Thank you everyone for your response. I apologize if I'm seeming impatient. As you mentioned, I found that the wires and module does easily fit on the side pocket areas as opposed to behind the headunit itself. I saw in it an overseas video of them installing a double din in the cruze. The resolution was so simple it was staring me right in the face but it was one of those things when you are anxious you simply do see right away. I simply removed every harness and cable from the unit then deviated the main connector from the car it's self to the empty side area made acessable once the silver trim and vents were removed. From there I placed all my wiring and harness in and connect everything by pulling it through the main area. In other words I did everything I was doing before in reverse. The unit easily slides in the space to spare. Well the final part to making this 100 percent successful, I am using the metra trim piece. I am finding out that the lower black part with the havc controls won't go back on dude to the corners of the unit hitting it. I also notice that the metra trim lacks the clips that were to snap into this hvac control panel. I am thinking they omitted those for a reason....the fact that you will have to trim that tiny area of the hvac to get it to fit.


----------



## Snappa (Mar 31, 2013)

You can see in the photo where the corner of the head meets that black part in speaking of, making it impossible to seat back.
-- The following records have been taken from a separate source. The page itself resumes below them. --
(** ** A unit outside the table *)

Lemma table_undefined (u : Z) :
  in_range4 u = false -> UNIT_CONVERSIONS !! u = None.
Proof.
  unfold in_range4, UNIT_CONVERSIONS. intros H.
  rewrite !lookup_insert_ne by lia. apply lookup_singleton_ne. lia.
Qed.



End Bounds.

(** * Loading a list of commands *)

Section Loading.

(** What [send_command] keeps of the pump. *)
Lemma send_command_keeps (command : string) (p : ChemyxPump) :
  current_units (snd (send_command command p)) = current_units p
  /\ limits (snd (send_command command p)) = limits p
  /\ online (snd (send_command command p)) = online p
  /\ grows 1 p (snd (send_command command p)).
Proof.
  destruct (send_command_frame command p) as (A & B & C & D & E).
  cbn zeta in *. unfold limits. rewrite A, B, C, D.
  split; [exact E|]. split; [reflexivity|].
  split; [apply send_command_online | apply grows_send].
Qed.

Lemma set_rate_keeps (rate : float) (p : ChemyxPump) :
  current_units (snd (set_rate rate p)) = current_units p
  /\ limits (snd (set_rate rate p)) = limits p
  /\ online (snd (set_rate rate p)) = online p
  /\ grows 1 p (snd (set_rate rate p)).
Proof.
  assert (current_units p = current_units p /\ limits p = limits p
          /\ online p = online p /\ grows 1 p p) as Same
    by (repeat split; by apply grows_same).
  unfold set_rate.
  destruct (convert_to_base_units rate (current_units p)) as [b|e].
  - destruct (rate_refusal rate b p) as [[m|]|e].
    + exact Same.
    + pose proof (send_command_keeps ("set rate " +:+ PyFloat.format_4f rate) p)
        as H.
      by destruct (send_command _ p).
    + by destruct (is_ValueError e).
  - by destruct (is_ValueError e).
Qed.

Lemma set_volume_keeps (volume : float) (mode : string) (p : ChemyxPump) :
  current_units (snd (set_volume volume mode p)) = current_units p
  /\ limits (snd (set_volume volume mode p)) = limits p
  /\ online (snd (set_volume volume mode p)) = online p
  /\ grows 1 p (snd (set_volume volume mode p)).
Proof.
  unfold set_volume.
  destruct (min_volume p); [destruct (max_volume p)|];
    try apply send_command_keeps.
  destruct (_ || _); [|apply send_command_keeps].
  repeat split; by apply grows_same.
Qed.

(** One line of the list: the unit, the limits and the state of the
    connection stay, and at most one command goes out. *)
Lemma load_command_keeps (cmd : string) (p : ChemyxPump) :
  current_units (snd (load_command cmd p)) = current_units p
  /\ limits (snd (load_command cmd p)) = limits p
  /\ online (snd (load_command cmd p)) = online p
  /\ grows 1 p (snd (load_command cmd p)).
Proof.
  assert (current_units p = current_units p /\ limits p = limits p
          /\ online p = online p /\ grows 1 p p) as Same
    by (repeat split; by apply grows_same).
  unfold load_command.
  destruct (PyStr.split cmd) as [|word rest]; [exact Same|].
  destruct (load_value rest) as [value|e]; [|exact Same].
  unfold load_apply, set_diameter, set_delay, set_prime_rate, start.
  repeat (match goal with
          | |- context [if String.eqb ?a ?b then _ else _] =>
              destruct (String.eqb a b)
          end);
    try exact Same.
  - destruct value as [v|];
      match goal with
      | |- context [send_command ?c p] =>
          pose proof (send_command_keeps c p) as H;
          by destruct (send_command c p)
      end.
  - destruct value as [v|]; [|exact Same].
    pose proof (set_volume_keeps (abs v)
                  (if (v <? 0)%float then "withdrawal" else "infusion") p) as H.
    by destruct (set_volume _ _ p).
  - destruct value as [v|].
    + pose proof (set_rate_keeps v p) as H.
      by destruct (set_rate v p) as [[r|e] p'].
    + by destruct (unit_entry (current_units p)).
  - destruct value as [v|];
      match goal with
      | |- context [send_command ?c p] =>
          pose proof (send_command_keeps c p) as H;
          by destruct (send_command c p)
      end.
  - destruct value as [v|];
      match goal with
      | |- context [send_command ?c p] =>
          pose proof (send_command_keeps c p) as H;
          by destruct (send_command c p)
      end.
  - pose proof (send_command_keeps "start" p) as H.
    by destruct (send_command "start" p).
Qed.

(** A line that ends the loop has changed nothing. *)
Lemma load_command_aborted (cmd : string) (p p' : ChemyxPump)
    (e : load_error) :
  load_command cmd p = (Aborted e, p') -> p' = p.
Proof.
  unfold load_command.
  destruct (PyStr.split cmd) as [|word rest]; [by intros [= _ <-]|].
  destruct (load_value rest) as [value|e']; [|by intros [= _ <-]].
  unfold load_apply, set_diameter, set_delay, set_prime_rate, start.
  repeat (match goal with
          | |- context [if String.eqb ?a ?b then _ else _] =>
              destruct (String.eqb a b)
          end);
    try discriminate.
  - destruct value as [v|]; by destruct (send_command _ p).
  - destruct value as [v|]; [|by intros [= _ <-]].
    by destruct (set_volume _ _ p).
  - destruct value as [v|].
    + unfold set_rate.
      destruct (convert_to_base_units v (current_units p)) as [b|e0].
      * destruct (rate_refusal v b p) as [[m|]|e0]; try discriminate.
        -- by destruct (send_command _ p).
        -- destruct (is_ValueError e0); [discriminate | by intros [= _ <-]].
      * destruct (is_ValueError e0); [discriminate | by intros [= _ <-]].
    + destruct (unit_entry (current_units p)); by intros [= _ <-].
  - destruct value as [v|]; by destruct (send_command _ p).
  - destruct value as [v|]; by destruct (send_command _ p).
  - by destruct (send_command _ p).
Qed.

Lemma load_commands_app (a b : list string) (responses : list string)
    (p : ChemyxPump) :
  load_commands (a ++ b) responses p
  = match load_commands a responses p with
    | (Loaded responses', p') => load_commands b responses' p'
    | (Aborted e, p') => (Aborted e, p')
    end.
Proof.
  revert responses p. induction a as [|cmd a IH]; intros responses p;
    [reflexivity|].
  cbn [app load_commands].
  destruct (load_command cmd p) as [[[r|]|e] p']; [apply IH..|reflexivity].
Qed.




(** The sign that the loop takes off a volume is the sign that
    [set_volume] puts back, except for the negative zero. *)
Lemma load_volume_sign (v : float) :
  Prim2SF v <> S754_zero true ->
  signed_volume (abs v) (if (v <? 0)%float then "withdrawal" else "infusion")
  = v.
Proof.
  intros Hz. apply Prim2SF_inj.
  rewrite signed_volume_SF, abs_spec, ltb_spec.
  change (Prim2SF 0) with (S754_zero false).
  destruct (Prim2SF v) as [[]|[]| |[] m e]; try reflexivity. done.
Qed.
I'm asking those who have there double din install with metra or even that other brand )I helieve schose or whatever, they are the only two who makes these) what they had to do to get this final part to seat. Even if you had a local installer to do it, you could easily remove the silver trim in just a minute to reveal that part to show me what's been done. I'm begging you lol. Before I proceed to trim it, I want to make sure if this is the only option. Also if so, why did metra not mention this in the instructions?


----------



## Snappa (Mar 31, 2013)

To answer my OWN question..... Lol I was right



this was the last step of the installation, which I accomplished today. Everything is together and in working order and looks like the car came from the factory as is. Will
post pics tomorrow during the day.


----------